Q12. a) Give the scientific name of the bacterium which produces cry proteins.
b)How are these proteins useful in agriculture?
Q13. Give any four salient features of genetic code.
OR
Give salient features of chromosomal theory of inheritance.
Q14. What are homologous organs? Give examples of both plants and animals showing
homology.
Q15. a) A bird eats herbivorous insects. Find the trophic level of the bird.
b)Find the energy in joules available at thirds trophic level, if at first trophic level 1000 Joules energy was available.
Q16. Define somatic hybridization. What are the different steps?
Q17. Define particulate matter? How do particulate matters harm human health.
Q18. Mention the difference between autosomal disorder and sex chromosomal disorders.
Section –C
Q19. Draw the labeled diagram of
a)Continuous replication of DNA.
b)Discontinuous replication of DNA
Q20. What are the different methods of birth control?
Q21. Give three major groups of drugs with examples and their effects on human beings.
Q22. Write a short note on diary farm management.
Q23. What is meant by ‘transcription unit’? What are its components?
Q24. Draw a neat and labeled diagram of human sperm.
OR
Draw a neat and labeled diagram of L.S. of angiosperms ovule.
Q25. Explain important goals of Human genome project.
Q26. a) Write two features of ‘biodiversity hotspots’.
b) Write three hot spots regions of India.
c)What was pledge by countries in the World Summit held in 2002 in Johannesburg?
Q27. What are the different stages in life cycle of plasmodium (Malarial parasite).
Section-D
Q28. a) Where does Oogenesis take place?
b)Explain diagrammatically the stages of the process of oogenesis.
OR
a)What is menstruation?
b)Explain the specific role of FSH, LH, estrogen and progesterone in the menstrual cycle.

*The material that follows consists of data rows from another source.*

(** * Daily assistant: the narrative pipeline of [daily_assistant.py]

    A shallow embedding of the text pipeline of [src/daily_assistant.py]:
    [clean_text_for_tts], [fix_24h_times_for_tts], [get_random_transition],
    [get_time_greeting], and [get_ai_day_analysis] with its two local
    functions [format_time_for_speech] and [create_meeting_summary].

    Text.  A Python [str] is modelled as a [string] whose characters are the
    code points U+0000..U+00FF; the character classes below are those of
    CPython's [re] module and [str] methods on that range.

    Effects.  [random.choice] reads an explicit stream of draws, the clock
    and the name store are read once and passed in, and exceptions are the
    [Raises] outcome, which the [try]/[except] of [get_ai_day_analysis]
    turns into a returned sentence. *)

From Stdlib Require Import Strings.String Strings.Ascii Lists.List Arith.Arith
  Arith.PeanoNat Bool.Bool micromega.Lia Numbers.DecimalString.
Import ListNotations.

Open Scope list_scope.
Open Scope string_scope.

(** ** Characters *)

Module Chars.

Definition code (c : ascii) : nat := nat_of_ascii c.

Definition in_range (lo hi : nat) (c : ascii) : bool :=
  ((lo <=? code c) && (code c <=? hi))%nat.

(** [\d]: the decimal digits. *)
Definition is_decimal (c : ascii) : bool := in_range 48 57 c.

(** [\s] and [str.strip]: tab, line feed, vertical tab, form feed, carriage
    return, the four separators U+001C..U+001F, space, NEL and NBSP. *)
Definition is_space (c : ascii) : bool :=
  in_range 9 13 c || in_range 28 32 c
  || (code c =? 133)%nat || (code c =? 160)%nat.

(** [str.isalnum]: letters and digits (and the other numeric characters). *)
Definition is_alnum (c : ascii) : bool :=
  in_range 48 57 c || in_range 65 90 c || in_range 97 122 c
  || (code c =? 170)%nat || in_range 178 179 c || (code c =? 181)%nat
  || in_range 185 186 c || in_range 188 190 c
  || in_range 192 214 c || in_range 216 246 c || in_range 248 255 c.

(** [\w]: alphanumeric or the underscore. *)
Definition is_word (c : ascii) : bool := is_alnum c || (c =? "_")%char.

(** [str.lower] on one character. *)
Definition lower_char (c : ascii) : ascii :=
  if in_range 65 90 c || in_range 192 214 c || in_range 216 222 c
  then ascii_of_nat (code c + 32) else c.

Definition digit_val (c : ascii) : nat := code c - 48.

End Chars.
Import Chars.

Definition chars (s : string) : list ascii := list_ascii_of_string s.
Definition text (l : list ascii) : string := string_of_list_ascii l.

(** [s.lower()] *)
Definition lower (s : string) : string := text (map lower_char (chars s)).

(** [int(s)] on a run of decimal digits. *)
Definition int_of_digits (l : list ascii) : nat :=
  fold_left (fun acc c => 10 * acc + digit_val c) l 0.

(** [str(n)] *)
Definition str (n : nat) : string := NilEmpty.string_of_uint (Nat.to_uint n).

(** [f"{n:02d}"] *)
Definition fmt_02d (n : nat) : string :=
  if (n <? 10)%nat then "0" ++ str n else str n.

(** [a in b] on strings. *)
Fixpoint contains (needle hay : string) : bool :=
  if prefix needle hay then true
  else match hay with
       | EmptyString => false
       | String _ rest => contains needle rest
       end.

(** ** [clean_text_for_tts] (lines 111-122) *)

(** The class [[-_/\\|]]. *)
Definition is_separator (c : ascii) : bool :=
  (c =? "-")%char || (c =? "_")%char || (c =? "/")%char
  || (c =? "\")%char || (c =? "|")%char.

(** [re.sub(r'[-_/\\|]', ' ', text)] *)
Definition replace_separators (l : list ascii) : list ascii :=
  map (fun c => if is_separator c then " "%char else c) l.

(** [re.sub(r'[^\w\s]', '', text)] *)
Definition remove_specials (l : list ascii) : list ascii :=
  filter (fun c => is_word c || is_space c) l.

(** [re.sub(r'\s+', ' ', text)]: [in_run] tells that the previous character
    belongs to the whitespace run being replaced. *)
Fixpoint collapse_spaces (in_run : bool) (l : list ascii) : list ascii :=
  match l with
  | [] => []
  | c :: r =>
      if is_space c
      then (if in_run then collapse_spaces true r
            else " "%char :: collapse_spaces true r)
      else c :: collapse_spaces false r
  end.

Fixpoint lstrip (l : list ascii) : list ascii :=
  match l with
  | [] => []
  | c :: r => if is_space c then lstrip r else l
  end.

Definition rstrip (l : list ascii) : list ascii := rev (lstrip (rev l)).

(** [text.strip()] *)
Definition strip (l : list ascii) : list ascii := rstrip (lstrip l).

Definition clean_chars (l : list ascii) : list ascii :=
  strip (collapse_spaces false (remove_specials (replace_separators l))).

(** The argument is [None] or a [str]; a falsy argument is handed back. *)
Definition clean_text_for_tts (t : option string) : option string :=
  match t with
  | None => None
  | Some EmptyString => Some EmptyString
  | Some s => Some (text (clean_chars (chars s)))
  end.

(** ** [fix_24h_times_for_tts] (lines 124-150) *)

(** The inner function [convert_24h_time], on the matched text. *)
Definition convert_24h_time (time_str : list ascii) : string :=
  let hour := int_of_digits (firstn 2 time_str) in
  let minute := int_of_digits (skipn 2 time_str) in
  if (hour =? 0)%nat then
    (if (minute =? 0)%nat then "midnight" else "12 " ++ fmt_02d minute ++ " AM")
  else if (hour =? 12)%nat then
    (if (minute =? 0)%nat then "noon" else "12 " ++ fmt_02d minute ++ " PM")
  else if (12 <? hour)%nat then
    (if (minute =? 0)%nat then str (hour - 12)
     else str (hour - 12) ++ " " ++ fmt_02d minute)
  else
    (if (minute =? 0)%nat then str hour else str hour ++ " " ++ fmt_02d minute).

(** [[0-2]\d[0-5]\d] *)
Definition military_pattern (c1 c2 c3 c4 : ascii) : bool :=
  in_range 48 50 c1 && is_decimal c2 && in_range 48 53 c3 && is_decimal c4.

(** Whether the text that follows starts with a word character. *)
Definition next_is_word (l : list ascii) : bool :=
  match l with
  | [] => false
  | c :: _ => is_word c
  end.

(** [\b] between a character that is a word character or not ([before]) and
    the text that follows. *)
Definition word_boundary (before : bool) (after : list ascii) : bool :=
  xorb before (next_is_word after).

(** [re.sub(r'\b([0-2]\d[0-5]\d)\b', convert_24h_time, text)]: a scan from
    left to right; [prev_word] tells whether the character before the
    position is a word character. After a match the scan resumes behind it. *)
Fixpoint sub_military (prev_word : bool) (l : list ascii) : list ascii :=
  match l with
  | [] => []
  | c1 :: r =>
      match r with
      | c2 :: c3 :: c4 :: rest =>
          if word_boundary prev_word l && military_pattern c1 c2 c3 c4
             && word_boundary (is_word c4) rest
          then (chars (convert_24h_time [c1; c2; c3; c4])
                  ++ sub_military (is_word c4) rest)%list
          else c1 :: sub_military (is_word c1) r
      | _ => c1 :: sub_military (is_word c1) r
      end
  end.

Definition fix_24h_times_for_tts (t : option string) : option string :=
  match t with
  | None => None
  | Some EmptyString => Some EmptyString
  | Some s => Some (text (sub_military false (chars s)))
  end.

(** ** [get_random_transition] (lines 152-155) *)

(** The random source: the stream of numbers it will deliver. *)
Definition rng := nat -> nat.

(** [random.choice(seq)]: the element at a drawn index below [len(seq)]. *)
Definition choice (seq : list string) (g : rng) : string * rng :=
  (nth (g 0 mod length seq) seq "", fun i => g (S i)).

Definition transitions : list string := ["followed by"; "then"; "next"].

Definition get_random_transition (g : rng) : string * rng :=
  choice transitions g.

(** ** [get_time_greeting] (lines 157-168), on [datetime.now().hour] *)

Definition get_time_greeting (current_hour : nat) : string :=
  if ((5 <=? current_hour) && (current_hour <? 12))%nat then "Good morning"
  else if ((12 <=? current_hour) && (current_hour <? 17))%nat
       then "Good afternoon"
  else if ((17 <=? current_hour) && (current_hour <? 21))%nat
       then "Good evening"
  else "Good night".

(** ** Exceptions *)

Inductive exn : Type :=
| KeyError (key : string)
| EOFError (msg : string).

(** [str(e)], as [f"{e}"] renders it. *)
Definition exn_str (e : exn) : string :=
  match e with
  | KeyError key => "'" ++ key ++ "'"
  | EOFError msg => msg
  end.

Inductive outcome (A : Type) : Type :=
| Returns (a : A)
| Raises (e : exn).
Arguments Returns {A} a.
Arguments Raises {A} e.

Definition bind {A B : Type} (m : outcome A) (f : A -> outcome B) : outcome B :=
  match m with
  | Returns a => f a
  | Raises e => Raises e
  end.

Notation "x <- m ;; k" := (bind m (fun x => k))
  (at level 61, m at next level, right associativity).

(** [try: body / except Exception as e: return handler(e)] *)
Definition try_except {A : Type} (body : outcome A) (handler : exn -> A)
  : outcome A :=
  match body with
  | Returns a => Returns a
  | Raises e => Returns (handler e)
  end.

(** ** Events *)

(** An event is a dict from field names to strings. *)
Definition event := list (string * string).

(** [event[key]] *)
Fixpoint getitem (ev : event) (key : string) : outcome string :=
  match ev with
  | [] => Raises (KeyError key)
  | (k, v) :: rest => if (k =? key)%string then Returns v else getitem rest key
  end.

(** Truth value of a string. *)
Definition truthy (s : string) : bool :=
  match s with
  | EmptyString => false
  | String _ _ => true
  end.

(** An [Optional[str]] inside an f-string. *)
Definition fmt (t : option string) : string :=
  match t with
  | None => "None"
  | Some s => s
  end.

(** ** [format_time_for_speech] (lines 511-542) *)

Inductive period : Type := AM | PM.

(** [(AM|PM)] at the head of the text. *)
Definition match_period (l : list ascii) : option period :=
  match l with
  | a :: m :: _ =>
      if ((a =? "A") && (m =? "M"))%char then Some AM
      else if ((a =? "P") && (m =? "M"))%char then Some PM
      else None
  | _ => None
  end.

(** [(\d{2})\s*(AM|PM)] at the head of the text, behind the hour [h]. *)
Definition match_minute_period (h : list ascii) (l : list ascii)
  : option (list ascii * list ascii * period) :=
  match l with
  | m1 :: m2 :: r =>
      if is_decimal m1 && is_decimal m2
      then match match_period (lstrip r) with
           | Some p => Some (h, [m1; m2], p)
           | None => None
           end
      else None
  | _ => None
  end.

(** [re.match(r'(\d{1,2}):(\d{2})\s*(AM|PM)', time_str)]: the three groups.
    The greedy [\d{1,2}] takes two digits when a colon follows them, one digit
    when the colon follows it. *)
Definition match_time (l : list ascii)
  : option (list ascii * list ascii * period) :=
  match l with
  | h1 :: r1 =>
      if is_decimal h1 then
        match r1 with
        | h2 :: r2 =>
            if is_decimal h2 then
              match r2 with
              | c :: r3 =>
                  if (c =? ":")%char then match_minute_period [h1; h2] r3
                  else None
              | [] => None
              end
            else if (h2 =? ":")%char then match_minute_period [h1] r2
            else None
        | [] => None
        end
      else None
  | [] => None
  end.

Definition is_PM (p : period) : bool :=
  match p with PM => true | AM => false end.

Definition is_AM (p : period) : bool :=
  match p with AM => true | PM => false end.

Definition format_time_for_speech (time_str : string) : string :=
  match match_time (chars time_str) with
  | Some (g1, g2, p) =>
      let hour := int_of_digits g1 in
      let minute := int_of_digits g2 in
      let hour :=
        if is_PM p && negb (hour =? 12)%nat then hour + 12
        else if is_AM p && (hour =? 12)%nat then 0
        else hour in
      if (minute =? 0)%nat then
        if (hour =? 0)%nat then "midnight"
        else if (hour =? 12)%nat then "noon"
        else if (12 <? hour)%nat then str (hour - 12)
        else str hour
      else
        if (12 <? hour)%nat then str (hour - 12) ++ " " ++ fmt_02d minute
        else str hour ++ " " ++ fmt_02d minute
  | None => time_str
  end.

Q29. a) Explain the role of mRNA, tRNA and rRNA during bacterial transcription.
b) Show three steps of bacterial transcription with the help of a diagram.
Q30. a) Discuss the causes and effects of global warming.
b)What measures need to be taken to control global warming?
OR
a)Define ecological pyramid and describe with examples pyramids of number and biomass.
b)What is meant by an inverted pyramid?
BEST OF LUCK TO ALL OF YOU FOR YOUR FORTHCOMING BOARD EXAMINATONS.